Back To School: I Went To Eight Schools In 12 Years. Talk About First-Day Jitters…
A new school year always puts me in mind of the sweet, toxic smell of freshly sharpened pencil lead; the stiff feel of new jeans freshly creased by my mother’s iron (a popularity magnet – thanks, Mom); and the joy of a brand-new pencil case complete with retractor set. (Have I ever used a retractor in my adult life? Nope. Maybe that’s why I can’t remember what it’s actually for.)
My son, almost six, enters first grade this fall, and it’s a milestone indeed. Kindergarten was half-days, which, let’s face it, means 2.5 hours including snack and recess, which is slightly less demanding than your average preschool session.
This year he has a big-boy knapsack and a big-boy lunchbox to hold lunches that he will take to the school cafeteria (gulp) and eat with his friends. Do I feel he’s ready for the dangerous social territory of a lunchroom? Absolutely not: This is a kid who still yells, “Look at me!” at the top of his lungs when he does anything he thinks is worth remarking on. He is a little ball of socially unaware jelly desperately in need of a shell, which he will only gain through painful experience.

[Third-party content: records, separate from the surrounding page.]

Lemma finish_waiters_spec (b : bool) l (r : AgentRelay (J := J)) :
  (forall w, w ∈ readyWaiters r -> w ∈ l) ->
  let r' := fold_left (fun r w => finish_waiter w b r) l r in
  readyWaiters r' = [] /\ (forall w, w ∈ readyWaiters r -> (w_call w, b) ∈ resumed r')
  /\ requestManager r' = requestManager r /\ closed r' = closed r /\ socket r' = socket r
  /\ (forall x, x ∈ resumed r -> x ∈ resumed r').
Proof.
  revert r. induction l as [|w l IH]; intros r Hl; cbn zeta; cbn [fold_left].
  - assert (readyWaiters r = []) as E.
    { destruct (readyWaiters r) as [|w ws]; [done|]. exfalso. apply (not_elem_of_nil w), Hl. left. }
    repeat split; try done. intros w. rewrite E. by intros ?%not_elem_of_nil.
  - destruct (finish_waiter_other w b r) as (H1 & H2 & H3 & H4).
    assert (Hw : forall x, x ∈ readyWaiters (finish_waiter w b r) -> x ∈ l /\ x ∈ readyWaiters r /\ w_call x <> w_call w).
    { intros x. unfold finish_waiter. destruct (existsb _ _) eqn:Ex; cbn [readyWaiters with_waiters].
      - rewrite list_elem_of_In, filter_In, <- list_elem_of_In, negb_true_iff, bool_decide_eq_false.
        intros [Hx Hne]. split; [|done]. apply Hl, elem_of_cons in Hx as [->|Hx]; [congruence|done].
      - intros Hx. assert (w_call x <> w_call w) as Hne.
        { intros E. assert (existsb (fun y => bool_decide (w_call y = w_call w)) (readyWaiters r) = true) as Hb; [|congruence].
          apply existsb_exists. exists x. split; [by apply list_elem_of_In|by apply bool_decide_eq_true]. }
        split; [|done]. apply Hl, elem_of_cons in Hx as [->|Hx]; [congruence|done]. }
    destruct (IH (finish_waiter w b r)) as (I1 & I2 & I3 & I4 & I5 & I6).
    { intros x Hx. by apply Hw. }
    repeat split; [done| |congruence..|intros x Hx; by apply I6, H4].
    intros x Hx. destruct (decide (w_call x = w_call w)) as [E|E].
    + apply I6. unfold finish_waiter. rewrite (proj2 (existsb_exists _ _)).
      * cbn. rewrite E. apply elem_of_app. right. by apply list_elem_of_singleton.
      * exists x. split; [by apply list_elem_of_In|by apply bool_decide_eq_true].
    + apply I2. unfold finish_waiter. destruct (existsb _ _); [|done]. cbn [readyWaiters with_waiters].
      rewrite list_elem_of_In, filter_In, <- list_elem_of_In. split; [done|]. by rewrite bool_decide_false.
Qed.

Lemma rejectAll_spec msg reason (m : Manager (J := J)) :
  jm_wf (pending m) ->
  rejectAll msg reason m = mkManager [] (aborted_signals m) (frames m)
    (settled m ++ map (fun e => (e.1, Err (unavailable msg reason e.2))) (pending m)).
Proof.
  unfold rejectAll. destruct m as [p a f s]. cbn [pending aborted_signals frames settled]. revert s.
  induction p as [|[id q] p IH]; intros s Hw; cbn [jm_keys map fold_left fst].
  - by rewrite app_nil_r.
  - rewrite reject_with_spec. cbn [pending jm_get]. rewrite String.eqb_refl. unfold finish. cbn [pending aborted_signals frames settled].
    pose proof (jm_delete_middle [] p id q Hw) as Hd. cbn [app] in Hd. rewrite Hd, app_nil_r.
    unfold jm_keys in IH. rewrite IH.
    + cbn [map fst snd]. by rewrite <- app_assoc.
    + unfold jm_wf, jm_keys in Hw. by inversion Hw.
Qed.

(** Shutting down leaves no one waiting: every pending request is rejected as unavailable because of the shutdown,
    every call that waits for a reconnection is told there is none, and any call that goes
    on or starts afterwards ends at once with the same error, without a request being sent. *)
Theorem shutdown_releases_all schema bytes (r : AgentRelay (J := J))
    (Hopen : closed r = false) (Hw : jm_wf (pending (requestManager r))) :
  let r' := close r in
  pending (requestManager r') = [] /\ readyWaiters r' = []
  /\ settled (requestManager r') = settled (requestManager r)
     ++ map (fun e => (e.1, Err (unavailable "The gateway is shutting down." gateway_shutdown e.2)))
          (pending (requestManager r))
  /\ (forall w, w ∈ readyWaiters r -> (w_call w, false) ∈ resumed r')
  /\ forall c id now startedAt now',
     call_turn schema bytes options c id now startedAt now' r'
     = (r', (c, Done (Err (unavailable_error c "The gateway is shutting down." gateway_shutdown (outcome c)
                             (recoveryAttempted c) r')))).
Proof.
  cbn zeta. unfold close. rewrite Hopen.
  set (r0 := mkRelay _ _ _ _ _ _ _ _ _ _ _ _). set (r1 := clear_heartbeat r0).
  assert (H1 : requestManager r1 = requestManager r /\ readyWaiters r1 = readyWaiters r /\ closed r1 = true).
  { unfold r1, clear_heartbeat. by destruct (heartbeat r0). }
  destruct H1 as (Hm1 & Hw1 & Hc1).
  destruct (finish_waiters_spec false (readyWaiters r1) r1 (fun w H => H)) as (W1 & W2 & W3 & W4 & W5 & _).
  fold (resolveAllReadyWaiters false r1) in W1, W2, W3, W4, W5.
  set (r2 := resolveAllReadyWaiters false r1) in *.
  set (r3 := with_manager _ r2). set (r4 := match socket r3 with Some s => _ | None => _ end).
  assert (H4 : requestManager r4 = requestManager r3 /\ readyWaiters r4 = readyWaiters r3 /\ closed r4 = closed r3
               /\ resumed r4 = resumed r3).
  { unfold r4. destruct (socket r3) as [s|]; [|done]. unfold close_socket. by destruct (bool_decide _). }
  destruct H4 as (A1 & A2 & A3 & A4). cbn [requestManager readyWaiters resumed closed with_socket].
  assert (Hm3 : requestManager r3 = rejectAll "The gateway is shutting down." gateway_shutdown (requestManager r)).
  { unfold r3. cbn [requestManager with_manager]. by rewrite W3, Hm1. }
  rewrite A1, A2, A4, Hm3, rejectAll_spec by done. cbn [pending settled].
  split; [done|]. split; [exact W1|]. split; [done|]. split.
  - intros w Hin. apply W2. by rewrite Hw1.
  - intros c id now st now'. unfold call_turn. cbn [closed with_socket]. rewrite A3. unfold r3.
    cbn [closed with_manager]. rewrite W4, Hc1. done.
Qed.
End Connections.

(** *** A trial run *)
Module RelayTrial.
Definition options : AgentRelayOptions :=
  mkRelayOptions "agent" "hash" (mkOpts 60000 2 1000) (Some ["https://app.example"%string]) None.
Definition hello (v : string) : option (string * list string) :=
  if v =s "hello" then Some ("agent"%string, map relay_name relayOperations) else None.
Definition response (v : string) : option (RelayResponse (J := string)) := None.
Definition text (v : string) : Message (J := string) := mkMessage false 10 (Some v).
Definition message (s : nat) (v : string) : AgentRelay -> AgentRelay :=
  handleMessage RelayRequests.Trial.result_schema hello response options s (text v).
Definition t0 : Z := 1700000000000.
Definition context : OperationContext := mkContext None None None None None None.

(** The agent connects and says hello. *)
Definition connected : AgentRelay := message 1 "hello" (acceptConnection initial).
Definition start : RelayCall (J := string) * Phase (J := string) :=
  (fresh_call 5 readFile "a"%string context, Looping).
Definition turn (id : string) (c : RelayCall) (r : AgentRelay) :=
  call_turn RelayRequests.Trial.schema RelayRequests.Trial.bytes options c id t0 t0 t0 r.
Definition asked := turn "r1" start.1 connected.
(** The connection is lost, and the call waits for the next one. *)
Definition lost : AgentRelay := socket_closed 1 asked.1.
Definition recovery :=
  response_arrived options asked.2.1 1 (Err (unavailable "The local agent disconnected." agent_disconnected
    (mkPending readFile 1 t0 t0 (mkDeadline 1 1 t0) 1 None))) t0 lost.

Lemma recovery_waits :
  recovery.2.2 = AwaitReady /\ readyWaiters recovery.1 = [mkWaiter 5 2 (t0 + 3000) None]
  /\ resumed (message 2 "hello" (acceptConnection recovery.1)) = [(5%nat, true)].
Proof. vm_compute. done. Qed.

(** The timer of a connection that was still closing when the next one was accepted is never stopped: it
    goes on marking the peer as silent, and the timer of the new connection then ends that
    connection although its agent answered every ping. *)
Definition replaced : AgentRelay :=
  message 2 "hello" (socket_closed 1 (acceptConnection (peer_closing 1 connected))).
Lemma stale_heartbeat_ends_connection :
  intervals replaced = [(0, 1); (1, 2)]%nat /\ heartbeat replaced = Some 1%nat
  /\ readyState 2 (pong (heartbeat_tick 1 replaced)) = OPEN
  /\ readyState 2 (heartbeat_tick 1 (heartbeat_tick 0 (pong (heartbeat_tick 1 replaced)))) = CLOSING.
Proof. vm_compute. done. Qed.
End RelayTrial.

Lemma call_attempts_bounded_witness :
  exists c ph, call_steps RelayRequests.Trial.schema RelayRequests.Trial.bytes RelayTrial.options 2
    RelayTrial.start (c, ph) /\ attempts c = ["r1"%string] /\ (length (attempts c) <= 2)%nat.
Proof.
  exists RelayTrial.recovery.2.1, RelayTrial.recovery.2.2.
  assert (H : call_steps RelayRequests.Trial.schema RelayRequests.Trial.bytes RelayTrial.options 2
                RelayTrial.start (RelayTrial.recovery.2.1, RelayTrial.recovery.2.2)).
  { assert (E : RelayTrial.asked.2 = (RelayTrial.asked.2.1, AwaitResponse "r1" 1)) by (vm_compute; reflexivity).
    rewrite <- surjective_pairing.
    apply (calls_step _ _ _ 1 _ RelayTrial.asked.2).
    - eapply calls_step; [apply calls_none|].
      exact (step_turn _ _ RelayTrial.options RelayTrial.start.1 RelayTrial.connected "r1" RelayTrial.t0 RelayTrial.t0 RelayTrial.t0).
    - rewrite E. exact (step_response _ _ RelayTrial.options RelayTrial.asked.2.1 "r1" 1 _ RelayTrial.t0 RelayTrial.lost). }
  split; [exact H|]. split; [vm_compute; reflexivity|].
  exact (proj2 (call_attempts_bounded _ _ _ 2 5 readFile "a"%string RelayTrial.context _ _ H)).
Defined.

Lemma shutdown_releases_all_witness :
  pending (requestManager (close RelayTrial.asked.1)) = [] /\ readyWaiters (close RelayTrial.recovery.1) = [].
Proof.
  split.
  - destruct (shutdown_releases_all RelayTrial.options RelayRequests.Trial.schema RelayRequests.Trial.bytes
                RelayTrial.asked.1) as (H & _); [reflexivity| |exact H].
    unfold jm_wf. refine (bool_decide_unpack _ _). vm_compute. exact I.
  - destruct (shutdown_releases_all RelayTrial.options RelayRequests.Trial.schema RelayRequests.Trial.bytes
                RelayTrial.recovery.1) as (_ & H & _); [reflexivity| |exact H].
    unfold jm_wf. refine (bool_decide_unpack _ _). vm_compute. exact I.
Defined.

Seeing him at this age and stage gives me a whole different perspective on my own childhood. My parents (who were loving and solidly middle-class, so don’t cry for me, Argentina) moved my brother and me around from pillar to post; I went to eight schools in 12 years, and moved between four cities, though we always returned to my hometown in southwestern Ontario.
I remember some less-than-ideal first days. In kindergarten in Chicago, where I was (terrifyingly) bussed to school, I left in the morning with white patent-leather shoes. By the time I returned I had polished them black. In fourth grade in Ottawa, my first day of class I arrived a few minutes late to find all the seats taken and so I was seated at the large art table at the back. The teacher murdered my name during roll call, leading to a year-long nickname I’d rather forget. Then, after lunch, I threw up explosively all over the art table. I haven’t been able to enjoy carrots since.
I have, though, always attributed my ability to adapt to my peripatetic childhood. Being thrust into new environments gave me an appreciation for change and the knowledge that there’s a certain freedom in being able to reinvent yourself at the next new place.
My brother, on the other hand, wasn’t so lucky. Moving heightened his natural anxiety; he craved stability, not risk, and that characteristic has defined his choices as an adult, not always for the better.
Looking at my own kids, I wonder anew at the decisions my parents made for us. My mother sacrificed her own early career and stability for my dad’s job opportunities, which were always a matter of choice, not financial necessity. I realize now, with two kids, how hard it must have been for her to pick up and move to a rental house in an unknown place, with sole responsibility for establishing a sense of community and security for her and her kids.
I realize now how disruptive it was for everyone concerned. I think about how destabilizing it would be for my son, who’s a bit shy and anxious at the best of times, to be moved across the country for the sake of a career opportunity. And I know that, with the benefit of hindsight, I’ll make different decisions than my parents did — not necessarily better, but different.